As a younger son from a long-established Cheshire family, Beeston is easily confused with his elder brother and namesake, who was returned for Stafford in 1604. Nevertheless it is clear that it was this Member who formed a life-long friendship with Sir Michael Hicks* at Lincoln’s Inn. It was doubtless through Hicks that Beeston attracted the patronage of Sir Robert Cecil†, who wrote in 1611 that he had ‘long known and favoured’ Beeston.12

It was presumably thanks to Cecil that Beeston was elected to Parliament for four different boroughs in the late Elizabethan period and was appointed receiver-general and comptroller of fines for Cheshire and North Wales.13 His father, Sir George Beeston†, served in the Elizabethan Navy and was knighted by lord admiral Howard (Charles Howard†) for his services against the Armada.
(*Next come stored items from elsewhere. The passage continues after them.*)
(** The engine at the head of the loop: what [select!] starts from. *)
Lemma loop_head_inv received s :
  run_inv received s ->
  let e := rn_engine s in let e' := rn_engine (loop_head s) in
  run_inv received (loop_head s) /\ work_conserving e' /\ fresh_heap e' /\
  e_active e' = e_active (dispatch_ready e) /\ e_active_calls e' = e_active_calls e /\ e_outbox e `prefix_of` e_outbox e' /\
  (e_tick e <= e_tick e')%nat /\ e_ready e' = e_ready (dispatch_ready e) /\
  (forall r dr, e_drains e' !! r = Some dr -> e_drains e !! r = Some dr) /\
  (forall r dr, route_idle (dispatch_ready e) r = true -> e_drains e !! r = Some dr ->
     e_drains e' !! r = None /\ (dr_reply dr, RespUnit (Ok tt)) ∈ e_outbox e').
Proof.
  intros [] e e'. destruct (dispatch_ready_inv e ri_engine0) as (Hinv1 & Hf1 & Hwc).
  destruct (complete_empty_drains_inv _ Hinv1) as (Hinv2 & Hl2 & Ha2 & Hc2 & Hload & Hp2 & Hd2 & Ho2).
  destruct (discard_stale_retries_inv _ Hinv2) as (rest & Heq & Hinv3 & Hfresh).
  assert (e' = set_retries rest (complete_empty_drains (dispatch_ready e))) as He' by exact Heq.
  pose proof (emit_frame_ledger _ _ Hf1) as Hl1. destruct Hf1 as (Hc1 & _ & Hd1 & Ho1 & Ht1 & _).
  destruct Hload as (L1 & L2 & L3 & L4 & L5).
  split_and!.
  - split; simpl; fold e; rewrite ?Heq; [done| | |exact ri_shutdown0].
    + transitivity (ledger (complete_empty_drains (dispatch_ready e))); [done|]. by rewrite Hl2, Hl1.
    + intros Hstop. apply map_eq. intros r. simpl. rewrite Hd2, Hd1. unfold e at 2. rewrite (ri_drains0 Hstop), lookup_empty.
      by destruct (route_idle _ r).
  - rewrite He'. unfold work_conserving, route_busy in *. simpl. by rewrite L1, L4, L5.
  - by rewrite He'.
  - by rewrite He'.
  - rewrite He'. simpl. by rewrite Hc2, Hc1.
  - rewrite He'. simpl. by rewrite <-Ho1.
  - rewrite He'. simpl. lia.
  - by rewrite He'.
  - intros r dr. rewrite He'. simpl. rewrite Hd2, Hd1. by destruct (route_idle _ r).
  - intros r dr Hi Hr. rewrite He'. simpl. rewrite Hd2, Hi. split; [done|]. apply (Ho2 r); [done|]. by rewrite Hd1.
Qed.

Definition event_ok (ev : LoopEvent) : Prop :=
  match ev with LoopCommand cmd => command_ok cmd | _ => True end.

(** The replies the host waits for after the event. *)
Definition event_replies (ev : LoopEvent) : list Reply :=
  match ev with
  | LoopShutdown pending => command_reply <$> pending
  | LoopCommand cmd => [command_reply cmd]
  | _ => []
  end.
Beeston himself was appointed treasurer of the expedition to the Azores in 1597, when he wrote to Hicks that, ‘sink or swim’, he would leave ‘a competent estate’ and ‘an honest conscience’.14 Knighted in 1603, that same year he sold his receivership for £1,100.15 However, in November 1603 Dudley Carleton* reported that Sir Walter Ralegh†, while being interrogated for his part in the Main Plot, had asked whether Beeston had been ‘apprehended and tortured, because he was always of his chiefest counsel’. This seems to have induced some kind of a temporary breakdown in Beeston, but there is no evidence that he was suspected of having played a part in the Plot.16

Beeston probably owed his return for New Shoreham in 1604 to Howard, by now earl of Nottingham and an important patron in the borough. Nottingham presumably nominated him as a favour to Cecil, although he may have been more inclined to do so because of the naval connections of Beeston and his father with the earl. Beeston was appointed to 57 committees in the first Jacobean Parliament, but made only two recorded speeches. At the beginning of the first session he was named to the committees to consider the grievances raised by Sir Edward Montagu and Sir Robert Wroth I (23 Mar. 1604).17 He was among those ordered to prepare for the conference with the Lords of 21 Apr. on religion, and on 4 June was named to the committee to consider the pluralities bill, although the reference to him in the ‘Parliament Fart’, that he ‘swore by the mass it’s rather the braying of some puritan ass’, suggests he was reputedly a crypto-Catholic.18 As a royal official he may well have been interested in the bill to reform abuses in the Exchequer committed against sheriffs and other accountants, which he was appointed to consider on 5 May.19 On 12 May he was named first to the committee for the bill to naturalize the wife and daughters of Sir Roger Aston*, a prominent Cheshire courtier. Three days later he was appointed to consider the bill for the restoration in blood of Nottingham’s kinsman Lord William Howard of Naworth.20 Having been instructed to attend the conference with the Lords of 25 May on wardship, he was among those ordered on 1 June to prepare the Commons’ Apology.21 On 26 May Beeston proposed that the whole House should go to the Lords concerning Bishop Thornborough’s book, in which the Commons was accused of hostility to the Union with Scotland, this ‘being a matter of importance’. He was one of those instructed to compose the message to the Lords and, on 1 June, to prepare for a conference.22

On 11 Feb. 1606 Beeston claimed privilege against a Chancery subpoena.23 The day before he had been appointed to the subsidy committee, and his eagerness to induce the Commons to fix an early date for the first payment prompted him on 25 Mar. 1606 to state that:

he serveth for a town as poor and poorer than any in the realm, yet he would undertake that they would pay in August the first payment of the first subsidy. And said he, if they shall be unwilling, I will lay it out for them.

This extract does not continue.